As the letters from the previous examples go. M for Madan Mohan, N for Naushad and O & P for Omkar Prasad Nayyar!

He was a melody king like no other. Giving a tough competition to his contemporaries, film for film, tune for tune, that he weaved his magic without ever using the voice of Lata is too well know fact in the quiz circles. In fact that is the first info, not first intro musically!, on him for every budding quiz participant. A one-level up trivia is to name a non-Hindi film composed by him in 1989 that fetched S P Balasubhramanyam (SPB) best singer state award. Same film whose music stalled a stratospheric musical blockbuster from the unstoppable Ilaiyaraja from winning best composer award. Did I say '89? I moved away from my original timeline, my apologies. What could have I picked, what could have I dropped from his Hindi filmography in that timeline anyways?

Yes, at the twilight of his musical prowess, O P Nayyar showcased what magic Hindi film music missed for over a decade and half.

Here is a prelude, an SPB tribute to Rafi/Nayyar, followed by the actual Telugu song.

The only Telugu film composed by O P Nayyar is Neerajanam. Here is a live performance of it that is penned by Jnanpith awardee Dr. C Narayana Reddy. At the end of the song, SPB also shares an anecdote on how OP Nayyar was pleasantly surprised to know that how a singer in Madras could remember almost all the background musicians who worked under OP baton. Here K S Chitra fills in for S Janaki.

Salil Chowdhury: For a colossus who straddled remarkably between Bangla, Hindi and Malayalam industries, when you put a pistol at my temple to pick only one, I reflexively pick this 1959-60 song, Written originally in Bangla by himself, Hindi words were Shailendra's. Lata sang both the versions.
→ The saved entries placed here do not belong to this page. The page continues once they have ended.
(** * AI-Powered Note Organizer: a shallow embedding of [aipowerdnoteorganizer.py]

    The development follows the Python source top-down: text helpers
    ([str.lower], the [in] operator on strings), the note classes, the
    keyword table and [_categorize_note], the JSON file behind
    [_load_notes] / [_save_notes], and the four operations of
    [NoteOrganizer].

    Modelling conventions.
    - Python [str] is [string] (8-bit characters); [lower] follows
      [str.lower] on the ASCII range, which is where the keyword table and
      the category names live.
    - Python [int] is [Z].
    - The random source behind [random.choice] is an explicit argument:
      the index that was drawn.
    - The file system and the terminal are an explicit [world] that the
      operations thread through. *)

From Stdlib Require Import ZArith Ascii.
From stdpp Require Import base option list sorting gmap strings.

Local Open Scope Z_scope.

(** ** Text helpers *)

Module Text.

(** [c.lower()] for one character: [A]..[Z] move to [a]..[z]. *)
Definition lower_char (c : ascii) : ascii :=
  let n := N_of_ascii c in
  if ((65 <=? n) && (n <=? 90))%N then ascii_of_N (n + 32) else c.

(** [s.lower()]. *)
Fixpoint lower (s : string) : string :=
  match s with
  | EmptyString => EmptyString
  | String c s' => String (lower_char c) (lower s')
  end.
(** * sendu: signaling relay, one-time token store and chunked transfer

    A shallow embedding of the server (server.js, both the stable and the
    hardened variant) and of the browser client (client.js), followed by
    the properties of the token store, the relay broadcast, the ICE
    gathering wait, the token shortening fallback and the chunked file
    transfer. *)

From stdpp Require Import gmap strings list fin_maps pretty.

Local Open Scope Z_scope.

(** ** JavaScript values *)

(** The values that cross the wire are JSON values; [JUndefined] is added
    for absent properties.  Numbers are the integral ones (byte counts and
    JSON integers): they are exact in a double below 2^53. *)
#[local] Unset Elimination Schemes.
Inductive jsval : Type :=
| JUndefined
| JNull
| JBool (b : bool)
| JNum (n : Z)
| JStr (s : string)
| JArr (items : list jsval)
| JObj (fields : list (string * jsval)).
#[local] Set Elimination Schemes.

Inductive js_error : Type :=
| TypeError
| SyntaxError
| NetworkError
| StoreFailed
| NotOpenError.

(** The outcome of evaluating an expression or a statement list. *)
Inductive completion (A : Type) : Type :=
| Normal (a : A)
| Throw (e : js_error).
Arguments Normal {A} a.
Arguments Throw {A} e.

(** [!v] is [negb (truthy v)]. *)
Definition truthy (v : jsval) : bool :=
  match v with
  | JUndefined | JNull => false
  | JBool b => b
  | JNum n => negb (n =? 0)
  | JStr s => negb (String.eqb s EmptyString)
  | JArr _ | JObj _ => true
  end.

Fixpoint lookup_field (k : string) (fields : list (string * jsval)) : jsval :=
  match fields with
  | [] => JUndefined
  | (k', v) :: rest => if String.eqb k k' then v else lookup_field k rest
  end.

(** [v.k] for the property names the handlers read (type, offer, answer,
    candidate, token, id, name, size, fileType): reading a property of
    undefined or null throws, a primitive or an array has none of them. *)
Definition get (v : jsval) (k : string) : completion jsval :=
  match v with
  | JUndefined | JNull => Throw TypeError
  | JObj fields => Normal (lookup_field k fields)
  | _ => Normal JUndefined
  end.

(** [a === b] where [a] is known to be a number. *)
Definition strict_eq_num (a : Z) (b : jsval) : bool :=
  match b with
  | JNum n => a =? n
  | _ => false
  end.

(** [a === s] where [s] is a string literal. *)
Definition strict_eq_str (a : jsval) (s : string) : bool :=
  match a with
  | JStr t => String.eqb t s
  | _ => false
  end.

Fixpoint join (sep : string) (parts : list string) : string :=
  match parts with
  | [] => EmptyString
  | [x] => x
  | x :: rest => x +:+ sep +:+ join sep rest
  end.

(** The engine's JSON object.  [JSON_parse] is [None] when JSON.parse
    throws a SyntaxError and never yields undefined; [JSON_stringify] is
    [None] when JSON.stringify returns undefined. *)
Class JsonApi : Type := {
  JSON_parse : string -> option jsval;
  JSON_stringify : jsval -> option string
}.

(** ** The one-time token store (server.js) *)

Module TokenStore.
That he wrote stories and a remarkable repertoire of non-film music and lyrics including ever popular children's songs, is for another post. He left an indelible mark on musical mindscape.

Shankar-Jaikishen: A name synonymous with RK Films, they brought a certain consistency in their classical and commercial output till the very end of their career, For that one song, I will pick a non-RK song from a 1955 film Seema. Man Mohana Bade Jhoothe is penned by Shailendra and sung by Lata and rest my case.

SD Burman: When refinement, remixing and resplendence in a tune needs a name, it summons Shochin karta, Sachin Dev Burman for the Hindi folks. Shuffling genres effortlessly, sprinkling flavors of the land, experimenting with the orchestration, his tunes have an unsurpassable aesthetic aural experience.

You might have heard the Lata hit Sun ri Pawan of 1972 which has rich orchestration that dada Burman could infuse. Perfect turf for Lata to glide and fly. When you look at the original that came decades before the Hindi version, you will marvel what can the Sachin of film composing do. Written by his wife Meeradeb Burman, Ke Jaas Re is a rustic, melancholic call in his imitable nasal tone, stringing the heart's chords even if you do not understand the language.

Very honourable mentions from that timeline also include the 3Rs; Roshan, C Ramachandra and Ravi.